(** The [while] loop; every round removes a queue entry or a node. *)
Fixpoint evict_loop (fuel : nat) (num_tokens num_evicted : Z) (leaves : list nat)
    (c : RadixCache) (a : A) : pyres (RadixCache * A) :=
  if num_evicted <? num_tokens then
    match heappop (fun m n => __lt__ (node_at c m) (node_at c n)) leaves with
    | None => mret (c, a)
    | Some (x, leaves) =>
        match fuel with
        | O => Raise OutOfFuel
        | S fuel =>
            if (x =? root_node c)%nat then mret (c, a)
            else if 0 <? lock_ref (node_at c x)
            then evict_loop fuel num_tokens num_evicted leaves c a
            else
              a ← kv_free (slots (node_at c x)) a;
              let num_evicted := num_evicted + len (slots (node_at c x)) in
              c ← _delete_leaf x c;
              let leaves :=
                match parent (node_at c x) with
                | Some p => match children (node_at c p) with [] => p :: leaves | _ => leaves end
                | None => leaves
                end in
              let c := _record_remove_event hash x c in
              evict_loop fuel num_tokens num_evicted leaves c a
        end
    end
  else mret (c, a).

Definition evict (num_tokens : Z) (c : RadixCache) (a : A) : pyres (RadixCache * A) :=
  if disable c then mret (c, a)
  else
    leaves ← _collect_leaves c;
    evict_loop (2 * size (nodes c)) num_tokens 0 leaves c a.
Lemma cache_finished_ok req c G Hs pool (a : A) rest idx last ll :
  let tokens := (Req.origin_input_ids req ++ Req.output_ids req).[: -1] in
  let kv := ReqPool.read idx (len tokens) pool in
  repr c G (last :: Hs) → disable c = false → page_size c = ps →
  req_holds req pool G tokens idx last ll →
  kv_owned a (tree_chunks c G ++ pages ps (drop (length ll) kv) ++ rest) →
  ∃ c' G' a',
    cache_finished_req hash clock req c pool a = Ok (c', ReqPool.free [idx] pool, a') ∧
    repr c' G' Hs ∧ G ⊆ G' ∧ kv_owned a' (tree_chunks c' G' ++ rest) ∧ disable c' = false ∧ page_size c' = ps ∧
    (kv_closed a → kv_closed a') ∧ (∀ l, stored G l → stored G' l) ∧
    ∃ lw, stored G' lw ∧ lw.*1 = take (page_aligned_len c (length tokens)) tokens.
Proof.
  intros tokens kv R Hd Eps [Ri Rl Rp Rt Rr Rx] Ho.
  assert (length kv = length tokens) as Lkv by (apply Nat2Z.inj; exact Rr).
  destruct (req_geometry c G _ tokens kv last ll R Eps Rp Rt Lkv)
    as (Aal & Hlal & Hps & Eal & All & Rt' & Epg).
  set (al := page_aligned_len c (length tokens)) in *.
  unfold cache_finished_req, pool_row. rewrite Ri. cbn [mbind pyres_bind mret pyres_ret]. rewrite Hd.
  fold tokens. fold kv. rewrite Lkv. fold al.
  rewrite Epg in Ho.
  assert (∃ a1, (if (page_size c =? 1)%nat then mret a else kv_free (drop al kv) a) = Ok a1 ∧
    kv_owned a1 (tree_chunks c G ++ pages ps (drop (length ll) (take al kv)) ++ rest) ∧ (kv_closed a → kv_closed a1)) as (a1 & E1 & Ho1 & Hcl1).
  { destruct (Nat.eqb_spec (page_size c) 1) as [E1|_].
    - exists a. split; [done|]. assert (drop al kv = []) as Edr.
      { apply drop_ge. rewrite Lkv, Eal, <-Eps, E1, Nat.div_1_r. lia. }
      rewrite Edr, pages_nil, app_nil_r in Ho by lia. done.
    - destruct (kv_free_ok a _ _ (tree_chunks c G ++ pages ps (drop (length ll) (take al kv)) ++ rest)
        (pages_parts ps ltac:(lia) (drop al kv))) as (a1 & Ea & Ho1 & Hcl).
      { eapply kv_owned_perm; [|exact Ho].
        generalize (tree_chunks c G), (pages ps (drop (length ll) (take al kv))). intros. solve_Permutation. }
      rewrite concat_pages in Ea by lia. exists a1. split_and!; try done. intros Hc. by apply Hcl. }
  rewrite E1. cbn [mbind pyres_bind].
  destruct (hand_over (last :: Hs) c G a1 rest (take al tokens) (take al kv) kv ll
    (len (Req.prefix_indices req)) R Hd Eps) as
    (c1 & G1 & lw & a2 & E2 & E3 & R1 & Gs & HL & Pre & Hst & Ho2 & Hcl2 & Ep1 & Hd1 & _); try done.
  { by rewrite length_take, Nat.min_l by lia. }
  { rewrite !length_take. lia. }
  { apply prefix_take. }
  { by exists last, ll. }
  rewrite E2. cbn [mbind pyres_bind]. rewrite E3. cbn [mbind pyres_bind].
  unfold req_node. rewrite Rl. cbn [mbind pyres_bind mret pyres_ret].
  assert (G1 !! last = Some ll) as Gl by (by eapply lookup_weaken).
  destruct (dec_lock_ref_ok c1 G1 Hs last ll R1 Hd1 Gl) as (dl & c2 & E4 & R2 & U & _).
  rewrite E4. cbn [mbind pyres_bind].
  exists c2, G1, a2. split_and!; try done.
  - by rewrite (upto_chunks _ _ _ U).
  - by rewrite (ul_disable _ _ U).
  - by rewrite (ul_page _ _ U).
  - auto.
  - intros l Hl. apply Hst. by left.
  - pose proof HL as [_ P1 _ _].
    exists (lw ++ zip (drop (length lw) (take al tokens)) (drop (length lw) (take al kv))). split.
    + apply Hst. by right.
    + rewrite fmap_app, fst_zip by (rewrite !length_drop, !length_take; lia).
      apply prefix_take_iff in P1. rewrite length_fmap in P1. by rewrite P1, take_drop.
Qed.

__________

Everything in the material above should be output exactly.

(** The [while] loop; every round removes a queue entry or a node. *)
Fixpoint evict_loop (fuel : nat) (num_tokens num_evicted : Z) (leaves : list nat)
    (c : RadixCache) (a : A) : pyres (RadixCache * A) :=
  if num_evicted <? num_tokens then
    match heappop (fun m n => __lt__ (node_at c m) (node_at c n)) leaves with
    | None => mret (c, a)
    | Some (x, leaves) =>
        match fuel with
        | O => Raise OutOfFuel
        | S fuel =>
            if (x =? root_node c)%nat then mret (c, a)
            else if 0 <? lock_ref (node_at c x)
            then evict_loop fuel num_tokens num_evicted leaves c a
            else
              a ← kv_free (slots (node_at c x)) a;
              let num_evicted := num_evicted + len (slots (node_at c x)) in
              c ← _delete_leaf x c;
              let leaves :=
                match parent (node_at c x) with
                | Some p => match children (node_at c p) with [] => p :: leaves | _ => leaves end
                | None => leaves
                end in
              let c := _record_remove_event hash x c in
              evict_loop fuel num_tokens num_evicted leaves c a
        end
    end
  else mret (c, a).

Definition evict (num_tokens : Z) (c : RadixCache) (a : A) : pyres (RadixCache * A) :=
  if disable c then mret (c, a)
  else
    leaves ← _collect_leaves c;
    evict_loop (2 * size (nodes c)) num_tokens 0 leaves c a.
Lemma cache_finished_ok req c G Hs pool (a : A) rest idx last ll :
  let tokens := (Req.origin_input_ids req ++ Req.output_ids req).[: -1] in
  let kv := ReqPool.read idx (len tokens) pool in
  repr c G (last :: Hs) → disable c = false → page_size c = ps →
  req_holds req pool G tokens idx last ll →
  kv_owned a (tree_chunks c G ++ pages ps (drop (length ll) kv) ++ rest) →
  ∃ c' G' a',
    cache_finished_req hash clock req c pool a = Ok (c', ReqPool.free [idx] pool, a') ∧
    repr c' G' Hs ∧ G ⊆ G' ∧ kv_owned a' (tree_chunks c' G' ++ rest) ∧ disable c' = false ∧ page_size c' = ps ∧
    (kv_closed a → kv_closed a') ∧ (∀ l, stored G l → stored G' l) ∧
    ∃ lw, stored G' lw ∧ lw.*1 = take (page_aligned_len c (length tokens)) tokens.
Proof.
  intros tokens kv R Hd Eps [Ri Rl Rp Rt Rr Rx] Ho.
  assert (length kv = length tokens) as Lkv by (apply Nat2Z.inj; exact Rr).
  destruct (req_geometry c G _ tokens kv last ll R Eps Rp Rt Lkv)
    as (Aal & Hlal & Hps & Eal & All & Rt' & Epg).
  set (al := page_aligned_len c (length tokens)) in *.
  unfold cache_finished_req, pool_row. rewrite Ri. cbn [mbind pyres_bind mret pyres_ret]. rewrite Hd.
  fold tokens. fold kv. rewrite Lkv. fold al.
  rewrite Epg in Ho.
  assert (∃ a1, (if (page_size c =? 1)%nat then mret a else kv_free (drop al kv) a) = Ok a1 ∧
    kv_owned a1 (tree_chunks c G ++ pages ps (drop (length ll) (take al kv)) ++ rest) ∧ (kv_closed a → kv_closed a1)) as (a1 & E1 & Ho1 & Hcl1).
  { destruct (Nat.eqb_spec (page_size c) 1) as [E1|_].
    - exists a. split; [done|]. assert (drop al kv = []) as Edr.
      { apply drop_ge. rewrite Lkv, Eal, <-Eps, E1, Nat.div_1_r. lia. }
      rewrite Edr, pages_nil, app_nil_r in Ho by lia. done.
    - destruct (kv_free_ok a _ _ (tree_chunks c G ++ pages ps (drop (length ll) (take al kv)) ++ rest)
        (pages_parts ps ltac:(lia) (drop al kv))) as (a1 & Ea & Ho1 & Hcl).
      { eapply kv_owned_perm; [|exact Ho].
        generalize (tree_chunks c G), (pages ps (drop (length ll) (take al kv))). intros. solve_Permutation. }
      rewrite concat_pages in Ea by lia. exists a1. split_and!; try done. intros Hc. by apply Hcl. }
  rewrite E1. cbn [mbind pyres_bind].
  destruct (hand_over (last :: Hs) c G a1 rest (take al tokens) (take al kv) kv ll
    (len (Req.prefix_indices req)) R Hd Eps) as
    (c1 & G1 & lw & a2 & E2 & E3 & R1 & Gs & HL & Pre & Hst & Ho2 & Hcl2 & Ep1 & Hd1 & _); try done.
  { by rewrite length_take, Nat.min_l by lia. }
  { rewrite !length_take. lia. }
  { apply prefix_take. }
  { by exists last, ll. }
  rewrite E2. cbn [mbind pyres_bind]. rewrite E3. cbn [mbind pyres_bind].
  unfold req_node. rewrite Rl. cbn [mbind pyres_bind mret pyres_ret].
  assert (G1 !! last = Some ll) as Gl by (by eapply lookup_weaken).
  destruct (dec_lock_ref_ok c1 G1 Hs last ll R1 Hd1 Gl) as (dl & c2 & E4 & R2 & U & _).
  rewrite E4. cbn [mbind pyres_bind].
  exists c2, G1, a2. split_and!; try done.
  - by rewrite (upto_chunks _ _ _ U).
  - by rewrite (ul_disable _ _ U).
  - by rewrite (ul_page _ _ U).
  - auto.
  - intros l Hl. apply Hst. by left.
  - pose proof HL as [_ P1 _ _].
    exists (lw ++ zip (drop (length lw) (take al tokens)) (drop (length lw) (take al kv))). split.
    + apply Hst. by right.
    + rewrite fmap_app, fst_zip by (rewrite !length_drop, !length_take; lia).
      apply prefix_take_iff in P1. rewrite length_fmap in P1. by rewrite P1, take_drop.
Qed.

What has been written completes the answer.